Poco después del desembarco de Bayo, corren por Palma rumores sobre las represalias en Manacor. Se habla de fusilamientos masivos y –en voz muy baja– del brutal, vil y repugnante comportamiento con un grupo de enfermeras que acompañaban a la expedición. En el bar Formentor se reúnen varios médicos: uno de ellos, parece, estuvo allí. Villalonga, mirando al aire, critica la falta de piedad con los prisioneros y alza la voz recriminando el crimen de las enfermeras. Él, tan frío siempre. Villalonga se dirige al bárbaro, que enrojece de ira. Hay un tenso enfrentamiento verbal y en los ojos de su oponente, Villalonga –que ya no mira al aire– detecta la enemistad de por vida y el odio que se incuba en las guerras civiles. No es absurdo pensar que, en ese momento, recordara las palabras de su amigo Moragues Monlau sobre la dificultad de los tiempos y la intemperie.
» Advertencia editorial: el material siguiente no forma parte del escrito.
(* ===== verification/Hierarchy.v ===== *)
(** * Two-level groups: src/src/rank/topology.rs

    The planner infers groups of ranks with fast links among themselves: the
    connected components of the links below a threshold, for every threshold,
    each with the member that reaches the others fastest as its leader, in the
    order of the best cycle over the leaders. *)
From stdpp Require Import sorting.
From S2P Require Import Prelude Comp Device Topology ShortestPath RingSearch.

(** ** Cycles over the leaders *)

(** The slowest step and the sum of the steps of a cycle, [None] when a step
    has no route. *)
Definition cycle_score (t : CollectiveTopology) (ranks : list nat) (payload_bytes : Z) (order : list nat) :
    maybe (Z * Z) :=
  foldM (fun '(maximum, total) '(first, second) =>
      source ← index ranks first;
      destination ← index ranks second;
      cost ← shortest_transfer_time_ns t source destination payload_bytes;
      Ok (Z.max maximum cost, saturating_add 128 total cost)) (0, 0) (ring_pairs order).

(** A cycle replaces the best one when its score is less, or equal with a
    smaller order. *)
Definition better_cycle (score : Z * Z) (order : list nat) (best : option ((Z * Z) * list nat)) : bool :=
  match best with
  | None => true
  | Some (best_score, best_order) =>
      lex_ltb [score.1; score.2] [best_score.1; best_score.2]
      || bool_decide (score = best_score) && order_ltb order best_order
  end.

Fixpoint collect_rank_cycles (fuel : nat) (t : CollectiveTopology) (ranks : list nat) (payload_bytes : Z)
    (order : list nat) (used : list bool) (best : option ((Z * Z) * list nat)) :
    maybe (option ((Z * Z) * list nat)) :=
  if (length order =? length ranks)%nat then
    match cycle_score t ranks payload_bytes order with
    | Ok score => Ok (if better_cycle score order best then Some (score, order) else best)
    | Err _ => Ok best
    | Panic => Panic
    end
  else
    match fuel with
    | O => Panic
    | S fuel =>
        foldM (fun best candidate =>
            seen ← index used candidate;
            if (seen : bool) then Ok best else
            collect_rank_cycles fuel t ranks payload_bytes (order ++ [candidate])
              (<[candidate := true]> used) best)
          best (seq 1 (length ranks - 1))
    end.

(** [iter.min_by_key(key)] with a tuple as the key. *)
Definition min_by_tuple {A} (key : A -> list Z) (l : list A) : option A :=
  foldl (fun best x =>
      match best with
      | Some b => if lex_ltb (key x) (key b) then Some x else Some b
      | None => Some x
      end) None l.

(** The greedy cycle: the unused leader with the cheapest route. *)
Definition nearest_rank (t : CollectiveTopology) (ranks : list nat) (payload_bytes : Z)
    (used : list bool) (current : nat) : maybe nat :=
  found ← mapM (fun candidate =>
      source ← index ranks current;
      destination ← index ranks candidate;
      cost ← to_option (shortest_transfer_time_ns t source destination payload_bytes);
      Ok (option_map (fun c => (c, destination, candidate)) cost))
    (filter (fun candidate => used !!! candidate = false) (seq 0 (length ranks)));
  best ← ok_or (min_by_tuple (fun '(cost, rank, _) => [cost; Z.of_nat rank]) (omap id found)) tt;
  Ok best.2.

Fixpoint greedy_cycle (fuel : nat) (t : CollectiveTopology) (ranks : list nat) (payload_bytes : Z)
    (order : list nat) (used : list bool) : maybe (list nat) :=
  if (length ranks <=? length order)%nat then Ok order
  else
    match fuel with
    | O => Panic
    | S fuel =>
        current ← ok_or (last order) tt;
        next ← nearest_rank t ranks payload_bytes used current;
        greedy_cycle fuel t ranks payload_bytes (order ++ [next]) (<[next := true]> used)
    end.

Definition best_rank_cycle_order (t : CollectiveTopology) (ranks : list nat) (payload_bytes : Z) :
    maybe (list nat) :=
  if (length ranks =? 0)%nat then Err tt
  else if (length ranks =? 1)%nat then Ok [0%nat]
  else
    let used := <[0%nat := true]> (replicate (length ranks) false) in
    if (length ranks <=? EXACT_RING_SEARCH_MAX_RANKS)%nat then
      best ← collect_rank_cycles (length ranks) t ranks payload_bytes [0%nat] used None;
      best ← ok_or best tt;
      Ok best.2
    else
      order ← greedy_cycle (length ranks) t ranks payload_bytes [0%nat] used;
      final ← ok_or (last order) tt;
      source ← index ranks final;
      first ← index order 0;
      destination ← index ranks first;
      _ ← shortest_transfer_time_ns t source destination payload_bytes;
      Ok order.

(** ** Leaders *)

(** [group.iter().try_fold(0, |total, rank| cost(rank).map(|c| total.saturating_add(c)))] *)
Definition total_cost (cost : nat -> maybe Z) (ranks : list nat) : maybe Z :=
  foldM (fun total rank => c ← cost rank; Ok (saturating_add 64 total c)) 0 ranks.

(** [v.swap(0, position)] *)
Definition swap_front (l : list nat) (position : nat) : maybe (list nat) :=
  first ← index l 0;
  other ← index l position;
  Ok (<[position := first]> (<[0%nat := other]> l)).

Definition sort_ranks : list nat -> list nat := merge_sort le.
(* ===== verification/Environment.v ===== *)
(** * A tuning from the environment: src/src/rank/topology.rs

    [from_environment_impl] and [with_autotune_profile_path].  The environment
    is a function of the variable's name; the file system and the JSON parser
    are code outside the repository and parameters of the section: what
    [fs::read_to_string] returns for a path, and what [serde_json] makes of a
    text, as a document and as a profile. *)
From Stdlib Require Import Ascii String.
From S2P Require Import Prelude Comp Device Topology ShortestPath RingSearch Hierarchy TopologyText Planner Tuning Autotune TuningInvariant PlanTheorems.

Definition DEFAULT_RING_THRESHOLD_BYTES : Z := 256 * 1024.
Definition DEFAULT_HIERARCHY_INFERENCE_BYTES : Z := 16 * 1024 * 1024.

(** [match env::var(name) { Ok(value) => .., Err(NotPresent) => .., Err(NotUnicode(value)) => .. }] *)
Definition with_variable {A} (env : environment) (name : string) (present : string -> tresult A)
    (absent : tresult A) : tresult A :=
  match env name with
  | Present value => present value
  | NotPresent => absent
  | NotUnicode value => invalid_environment name value
  end.

Definition parse_algorithm_policy (env : environment) : tresult AlgorithmPolicy :=
  with_variable env "GX1_COLLECTIVE_ALGORITHM" (fun value =>
      let text := to_ascii_lowercase (trim value) in
      if String.eqb text "auto" then Ok PolicyAuto
      else if String.eqb text "direct" then Ok PolicyDirect
      else if String.eqb text "ring" then Ok PolicyRing
      else if String.eqb text "hierarchical" then Ok PolicyHierarchical
      else invalid_environment "GX1_COLLECTIVE_ALGORITHM" value)
    (Ok PolicyAuto).

(** The common links, then the rails, then the aggregates. *)
Definition environment_topology (env : environment) (world_size p2p_rails : nat)
    (probed_topology : option CollectiveTopology) : tresult CollectiveTopology :=
  topology ← with_variable env "GX1_TOPOLOGY_LINKS" (fun value =>
      if eq_ignore_ascii_case (trim value) "probe"
      then ok_or probed_topology (InvalidEnvironment "GX1_TOPOLOGY_LINKS" value)
      else parse_topology_links world_size value)
    (match probed_topology with Some topology => Ok topology | None => uniform world_size end);
  topology ← with_variable env "GX1_TOPOLOGY_RAIL_LINKS"
    (fun value => parse_topology_rail_links topology value p2p_rails) (Ok topology);
  with_variable env "GX1_TOPOLOGY_AGGREGATE_LINKS"
    (fun value => parse_topology_aggregate_links topology value) (Ok topology).

Definition environment_rail_order (env : environment) (p2p_rails : nat) : tresult (option (list nat)) :=
  with_variable env "GX1_RAIL_ORDER" (fun value =>
      if eq_ignore_ascii_case (trim value) "auto" then Ok None
      else order ← parse_rail_order p2p_rails value; Ok (Some order))
    (Ok None).

(** The groups, or the payload to infer them for. *)
Definition environment_groups (env : environment) (world_size : nat) :
    tresult (option (list (list nat)) * option Z) :=
  with_variable env "GX1_TOPOLOGY_GROUPS" (fun value =>
      if eq_ignore_ascii_case (trim value) "auto" then
        payload_bytes ← parse_usize_environment env "GX1_TOPOLOGY_GROUP_PAYLOAD_BYTES" DEFAULT_HIERARCHY_INFERENCE_BYTES;
        _ ← fail_if (payload_bytes =? 0) (InvalidEnvironment "GX1_TOPOLOGY_GROUP_PAYLOAD_BYTES" "0");
        Ok (None, Some payload_bytes)
      else groups ← parse_hierarchy_groups world_size value; Ok (Some groups, None))
    (Ok (None, None)).

(** The value of a key of a JSON document. *)
Inductive document_value := DocString (value : string) | DocNull | DocOther.

Section profiles.
Context (read_to_string : string -> outcome string string).
Context (document_of : string -> outcome string (string -> option document_value)).
Context (profile_of : string -> outcome string CollectiveAutotuneProfile).

Definition invalid_json (path message : string) : TopologyError :=
  InvalidProfile (path ++ " is not valid JSON: " ++ message).

Definition detected_text (document : string -> option document_value) (key : string) : tresult (option string) :=
  match document key with
  | Some (DocString value) => Ok (Some value)
  | Some DocNull | None => Ok None
  | Some DocOther => Err (InvalidProfile (key ++ " must be a string or null"))
  end.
He contado estas dos anécdotas –la de Antonio Espina y la del Formentor– porque no suelen surgir frecuentemente cuando se habla del falangismo de Villalonga. Se citan sus charlas radiofónicas –tan parecidas a sus artículos de Centro, publicados durante la República– y un poema del que se arrepintió y que pertenece más a la estética jungeriana de Tempestades de acero que a la villalonguiana, tan refinada y afrancesada. Pero hay una leyenda negra de Villalonga –uno de cuyos fundadores fue el poeta Blai Bonet, que no lo soportaba– que se pasea como un fantasma cada vez que se habla del novelista. Y que está basada en su reaccionarismo político –¿es delito no ser progresista?– y en su anticatalanismo durante la República, transformado después en indiferencia y desinterés. Respecto al anticatalanismo villalonguiano, se usa el término como sinónimo de no se sabe muy bien qué perversión moral. Como si ser pancatalanista otorgara un certificado de integridad, rectitud y bondad humanas, y no serlo sumiera a su poseedor en una inmunda poza de pecado. ¿Acaso no hubo catalanistas que durante la guerra vistieron el mismo uniforme que Villalonga? Pues la verdad es que sí y no sólo uno o dos. Y en cambio se pasa de puntillas sobre el asunto –o se desconoce: hay que borrar rastros– y sólo se proyecta sobre Llorenç Villalonga, que es uno de los dos pilares de la novela catalana del siglo XX (el otro es Mercé Rodoreda). En cuanto a sus ideas políticas: ¿alguien puede afirmar honestamente que ser reaccionario lo hizo peor escritor que si hubiera sido lo contrario? Porque en este caso estaría dispuesto a afirmar donde sea que Villalonga es tan buen escritor por distintos motivos, desde luego, pero que uno de ellos es, precisamente, su conservadurismo. En su literatura es así: las cosas como son.

He llegado a pensar que lo que molesta de Villalonga no es que fuera falangista un par de años, que escribiera Bearn en castellano, que no fuera catalanista, que tuviera el rostro inexpresivo de un mayordomo inglés, o que se mantuviera distante de las costumbres intelectuales de la época. No, lo que más molesta de Villalonga es que sea tan buen escritor –salvo en su estilo, que fue tan pobre en formas como rico era en narratividad e ideas– y que poseyera una cultura –sobre todo XVII y XVIII franceses, su armazón intelectual– bastante insólita por estos pagos. Y que fuera feliz escribiendo, al margen de todo. En fin, que se saliera por completo del paisaje habitual. Como todo eso no puede mermarse, se va a por la persona, que ya no está. Así nos las gastamos en el mundo de la cultura: encumbrando a mediocres e intentando derribar a maestros. Repito: convendría investigar a fondo porque estoy seguro de que por algún lado están las pruebas que confirman que el médico Lorenzo Villalonga fue, en verdad, el auténtico Jack El Destripador. Aunque jamás pisara Londres y el victorianismo le cayera lejos. En el tiempo, se entiende. Y ahora que lo pienso: incluso es posible que matara a Kennedy. Que alguien compruebe dónde estaba ese día y además de un doctorado, quizá gane el Pulitzer.